One night, Teodoro was on the graveyard shift. He and a handful of companions were making slow progress in the dark, advancing no more than a couple of metres over several hours. They stopped for a break and a cigarette.
The men were sitting down, resting silently. Suddenly, before Teodoro appeared a a little man, less than waist high, with a long beard reaching to the ground – a creature that the miners call a chincilico. The chinchilico grabbed the startled Teodoro by the leg and, with surprising strength, dragged him a body-length or more across the ground. Then it disappeared. Roused by the kerfuffle, Teodoro’s companions asked what had happened. They had seen nothing. Shaken, Teodoro simply shrugged and muttered something evasive. But later, another man watched a big rat run past, which no one else saw.
The next day, Teodoro fell sick. His entire body ached and he was laid low. People from the mountains are as strong as oxen, and never stop work frivolously. But he had to go to the company office and ask for three full days off. He couldn’t tell them what had happened – who would believe it? Instead he said that a large stone had fallen on him.
Teodoro says the legend is that if you see a chinchilico in the mine, you must not be afraid. You must not panic but remain completely calm.
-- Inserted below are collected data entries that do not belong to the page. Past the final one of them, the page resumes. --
(* ===== verification/Os.v ===== *)
(** * The operating system

    The system calls the gateway and the publisher make, as an interface: a class of
    calls on a state [K] of the system, and a class of what they promise (socket(2),
    bind(2), listen(2), accept4(2), read(2), close(2), fcntl(2), epoll(7),
    setsockopt(2)).  [sim] at the end is a simulated system that keeps the promises, on
    which the examples run. *)

From Stdlib Require Import Strings.Byte.
From stdpp Require Import gmap.
From S2P Require Import Prelude.

Local Open Scope Z_scope.

(** read(2) on a non-blocking socket: data, end of file, EAGAIN/EWOULDBLOCK, or
    another error. *)
Inductive ReadResult :=
  | RdData (bs : list byte)
  | RdEof
  | RdAgain
  | RdError.

Inductive SockType := SOCK_STREAM | SOCK_DGRAM.

(** The socket options the sources set, with their values. *)
Inductive SockOpt :=
  | SO_REUSEADDR (v : Z)
  | IP_MULTICAST_TTL (v : Z)
  | IP_MULTICAST_IF (s_addr : Z)
  | IP_MULTICAST_LOOP (v : Z).

#[export] Instance SockOpt_eq_dec : EqDecision SockOpt.
Proof. solve_decision. Defined.

(** struct sockaddr_in, its port and address in network byte order. *)
Record sockaddr_in := mkSockaddr {
  sin_port : Z;
  sin_addr : Z;
}.

#[export] Instance sockaddr_in_eq_dec : EqDecision sockaddr_in.
Proof. solve_decision. Defined.

(** htons and htonl on a little-endian machine. *)
Definition htons (z : Z) : Z :=
  Z.lor (Z.shiftl (Z.land z 255) 8) (Z.land (Z.shiftr z 8) 255).
Definition htonl (z : Z) : Z :=
  Z.lor (Z.shiftl (htons (Z.land z 65535)) 16) (htons (Z.land (Z.shiftr z 16) 65535)).

Definition INADDR_ANY : Z := 0.
Definition INADDR_LOOPBACK : Z := 2130706433.    (* 127.0.0.1 *)
Definition SOMAXCONN : Z := 4096.
Definition O_NONBLOCK : Z := 2048.

(** A call that returns an int is negative on failure. *)
Class Kernel (K : Type) := {
  sys_socket : SockType → K → Z * K;
  sys_setsockopt : Z → SockOpt → K → K;
  sys_bind : Z → sockaddr_in → K → Z * K;
  sys_listen : Z → Z → K → Z * K;
  sys_getfl : Z → K → Z * K;                     (* fcntl(fd, F_GETFL, 0) *)
  sys_setfl : Z → Z → K → K;                     (* fcntl(fd, F_SETFL, flags) *)
  sys_accept : Z → K → option Z * K;             (* accept4; [None]: nothing pending *)
  sys_read : Z → nat → K → ReadResult * K;
  sys_close : Z → K → K;
  sys_epoll_create : K → Z * K;
  sys_epoll_add : Z → Z → K → K;                 (* epoll_ctl(epfd, EPOLL_CTL_ADD, fd, EPOLLIN) *)
  sys_epoll_del : Z → Z → K → K;                 (* epoll_ctl(epfd, EPOLL_CTL_DEL, fd) *)
  sys_epoll_wait : Z → nat → K → option (list Z) * K;  (* [None]: n < 0 *)
  (** Bytes that have arrived on a connection and are not read yet, connections
      waiting to be accepted, open descriptors, file status flags, options set. *)
  k_pending : Z → K → list byte;
  k_backlog : K → nat;
  k_open : K → gset Z;
  k_flags : Z → K → Z;
  k_opts : Z → K → list SockOpt;
}.

(** A call that opens nothing, closes nothing, and sets no flag or option. *)
Definition passive {K} `{!Kernel K} (k k' : K) : Prop :=
  k_open k' = k_open k ∧ ∀ fd, k_flags fd k' = k_flags fd k ∧ k_opts fd k' = k_opts fd k.

(** A call that returns a new descriptor or fails. *)
Definition opens {K} `{!Kernel K} (fd : Z) (k k' : K) : Prop :=
  (if fd <? 0 then k_open k' = k_open k
   else fd ∉ k_open k ∧ k_open k' = {[fd]} ∪ k_open k ∧ k_opts fd k' = []) ∧
  ∀ fd', fd' ≠ fd → k_flags fd' k' = k_flags fd' k ∧ k_opts fd' k' = k_opts fd' k.

Class KernelLaws (K : Type) `{!Kernel K} : Prop := {
  socket_law ty k : let (fd, k') := sys_socket ty k in opens fd k k';
  setsockopt_law fd opt k : let k' := sys_setsockopt fd opt k in
    k_open k' = k_open k ∧ k_opts fd k' = k_opts fd k ++ [opt] ∧
    (∀ fd', k_flags fd' k' = k_flags fd' k) ∧
    ∀ fd', fd' ≠ fd → k_opts fd' k' = k_opts fd' k;
  bind_law fd addr k : passive k (sys_bind fd addr k).2;
  listen_law fd n k : passive k (sys_listen fd n k).2;
  getfl_law fd k : passive k (sys_getfl fd k).2;
  setfl_law fd flags k : let k' := sys_setfl fd flags k in
    k_open k' = k_open k ∧ k_flags fd k' = flags ∧
    ∀ fd', k_opts fd' k' = k_opts fd' k;
  accept_law lfd k :
    let (res, k') := sys_accept lfd k in
    (∀ fd, k_pending fd k' = k_pending fd k) ∧
    match res with
    | Some fd => fd ∉ k_open k ∧ k_open k' = {[fd]} ∪ k_open k ∧ k_backlog k = S (k_backlog k')
    | None => k_open k' = k_open k
    end;
  read_law fd n k : (0 < n)%nat →
    let (res, k') := sys_read fd n k in
    k_backlog k' = k_backlog k ∧ k_open k' = k_open k ∧
    (∀ fd', fd' ≠ fd → k_pending fd' k' = k_pending fd' k) ∧
    match res with
    | RdData bs => (0 < length bs ≤ n)%nat ∧ k_pending fd k = bs ++ k_pending fd k'
    | _ => k_pending fd k' = k_pending fd k
    end;
  close_law fd k :
    k_backlog (sys_close fd k) = k_backlog k ∧ k_open (sys_close fd k) = k_open k ∖ {[fd]} ∧
    ∀ fd', fd' ≠ fd → k_pending fd' (sys_close fd k) = k_pending fd' k;
  epoll_create_law k : let (fd, k') := sys_epoll_create k in opens fd k k';
  epoll_add_law epfd fd k : let k' := sys_epoll_add epfd fd k in
    passive k k' ∧ k_backlog k' = k_backlog k ∧ ∀ fd', k_pending fd' k' = k_pending fd' k;
  epoll_del_law epfd fd k : let k' := sys_epoll_del epfd fd k in
    passive k k' ∧ k_backlog k' = k_backlog k ∧ ∀ fd', k_pending fd' k' = k_pending fd' k;
  (** While the gateway waits, peers connect and send. *)
  epoll_wait_law epfd n k :
    let (res, k') := sys_epoll_wait epfd n k in
    passive k k' ∧ match res with Some evs => (length evs ≤ n)%nat | None => True end;
}.

(** ** A simulated system *)

(** What happens while the gateway waits: peers connect (with descriptors chosen in
    advance) and send, and these descriptors are reported. *)
Record sim_round := mkRound {
  rd_connect : list Z;
  rd_send : gmap Z (list byte);
  rd_events : list Z;
}.

(** Arrived bytes, descriptors waiting to be accepted, open ones, flags and options;
    the next descriptor, the calls that are to fail, and the rounds to come. *)
Record sim := mkSim {
  sim_in : gmap Z (list byte);
  sim_wait : list Z;
  sim_open : gset Z;
  sim_flags : gmap Z Z;
  sim_opts : gmap Z (list SockOpt);
  sim_next : Z;
  sim_bind_ok : bool;
  sim_listen_ok : bool;
  sim_epoll_ok : bool;
  sim_rounds : list sim_round;
}.

Definition sim_bytes (fd : Z) (k : sim) : list byte := default [] (sim_in k !! fd).

Definition sim_set (i : gmap Z (list byte)) (w : list Z) (o : gset Z) (k : sim) : sim :=
  mkSim i w o (sim_flags k) (sim_opts k) (sim_next k) (sim_bind_ok k) (sim_listen_ok k)
    (sim_epoll_ok k) (sim_rounds k).

(** A new descriptor; the call fails if the number is taken. *)
Definition sim_new (k : sim) : Z * sim :=
  let fd := sim_next k in
  if decide (fd < 0 ∨ fd ∈ sim_open k) then (-1, k)
  else (fd, mkSim (sim_in k) (sim_wait k) ({[fd]} ∪ sim_open k) (sim_flags k)
             (<[fd := []]> (sim_opts k)) (fd + 1) (sim_bind_ok k) (sim_listen_ok k)
             (sim_epoll_ok k) (sim_rounds k)).

Definition sim_read (fd : Z) (n : nat) (k : sim) : ReadResult * sim :=
  match sim_bytes fd k with
  | [] => (RdAgain, k)
  | bs => (RdData (take n bs), sim_set (<[fd := drop n bs]> (sim_in k)) (sim_wait k) (sim_open k) k)
  end.

Definition sim_accept (k : sim) : option Z * sim :=
  match sim_wait k with
  | fd :: w => if decide (fd ∈ sim_open k) then (None, k)
               else (Some fd, sim_set (sim_in k) w ({[fd]} ∪ sim_open k) k)
  | [] => (None, k)
  end.

Definition sim_epoll_wait (n : nat) (k : sim) : option (list Z) * sim :=
  match sim_rounds k with
  | [] => (None, k)
  | r :: rs => (Some (take n (rd_events r)),
      mkSim (union_with (λ a b, Some (a ++ b)) (sim_in k) (rd_send r)) (sim_wait k ++ rd_connect r)
        (sim_open k) (sim_flags k) (sim_opts k) (sim_next k) (sim_bind_ok k) (sim_listen_ok k)
        (sim_epoll_ok k) rs)
  end.

Definition sim_result (ok : bool) : Z := if ok then 0 else -1.

#[export] Instance sim_kernel : Kernel sim := {|
  sys_socket _ := sim_new;
  sys_setsockopt fd opt k := mkSim (sim_in k) (sim_wait k) (sim_open k) (sim_flags k)
    (<[fd := default [] (sim_opts k !! fd) ++ [opt]]> (sim_opts k)) (sim_next k)
    (sim_bind_ok k) (sim_listen_ok k) (sim_epoll_ok k) (sim_rounds k);
  sys_bind _ _ k := (sim_result (sim_bind_ok k), k);
  sys_listen _ _ k := (sim_result (sim_listen_ok k), k);
  sys_getfl fd k := (default 0 (sim_flags k !! fd), k);
  sys_setfl fd flags k := mkSim (sim_in k) (sim_wait k) (sim_open k)
    (<[fd := flags]> (sim_flags k)) (sim_opts k) (sim_next k) (sim_bind_ok k)
    (sim_listen_ok k) (sim_epoll_ok k) (sim_rounds k);
  sys_accept _ := sim_accept;
  sys_read := sim_read;
  sys_close fd k := sim_set (sim_in k) (sim_wait k) (sim_open k ∖ {[fd]}) k;
  sys_epoll_create k := if sim_epoll_ok k then sim_new k else (-1, k);
  sys_epoll_add _ _ k := k;
  sys_epoll_del _ _ k := k;
  sys_epoll_wait _ := sim_epoll_wait;
  k_pending := sim_bytes;
  k_backlog k := length (sim_wait k);
  k_open := sim_open;
  k_flags fd k := default 0 (sim_flags k !! fd);
  k_opts fd k := default [] (sim_opts k !! fd);
|}.

Lemma sim_new_opens k : let (fd, k') := sim_new k in opens fd k k'.
Proof.
  unfold sim_new. case_decide as Hd; [by split|].
  apply Decidable.not_or in Hd as [H1 H2]. split; cbn.
  - destruct (Z.ltb_spec (sim_next k) 0); [lia|]. by rewrite lookup_insert_eq.
  - intros fd' Hne. by rewrite lookup_insert_ne.
Qed.

#[export] Instance sim_kernel_laws : KernelLaws sim.
Proof.
  split; try done.
  - intros ty k. apply sim_new_opens.
  - intros fd opt k. cbn. rewrite lookup_insert_eq. split_and!; [done..|].
    intros fd' Hne. by rewrite lookup_insert_ne.
  - intros fd flags k. cbn. by rewrite lookup_insert_eq.
  - intros lfd k. cbn. unfold sim_accept. destruct (sim_wait k) as [|fd w]; [done|]. by case_decide.
  - intros fd n k Hn. cbn. unfold sim_read. destruct (sim_bytes fd k) as [|b bs] eqn:E; [done|].
    split_and!; [done..| | | |].
    + intros fd' Hne. unfold sim_bytes. cbn. by rewrite lookup_insert_ne.
    + rewrite length_take. cbn. lia.
    + rewrite length_take. lia.
    + unfold sim_bytes at 1. cbn. rewrite lookup_insert_eq. cbn. by rewrite take_drop.
  - intros k. cbn. destruct (sim_epoll_ok k); [apply sim_new_opens|]. by split.
  - intros epfd n k. cbn. unfold sim_epoll_wait. destruct (sim_rounds k); [done|].
    split; [done|]. rewrite length_take. lia.
Qed.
Politely, you ask the chinchilico to exchange his lantern for yours. If you are not afraid, he will agree. You then request that he also exchange his helmet for your one. When you leave the mine, you find that your new helmet and lantern are made of solid gold.
“So, for this to happen, you have to have absolutely no fear when you meet the chinchilico?”, I asked Teodoro. “That’s right”, he said. “But the thing is, you always get afraid”.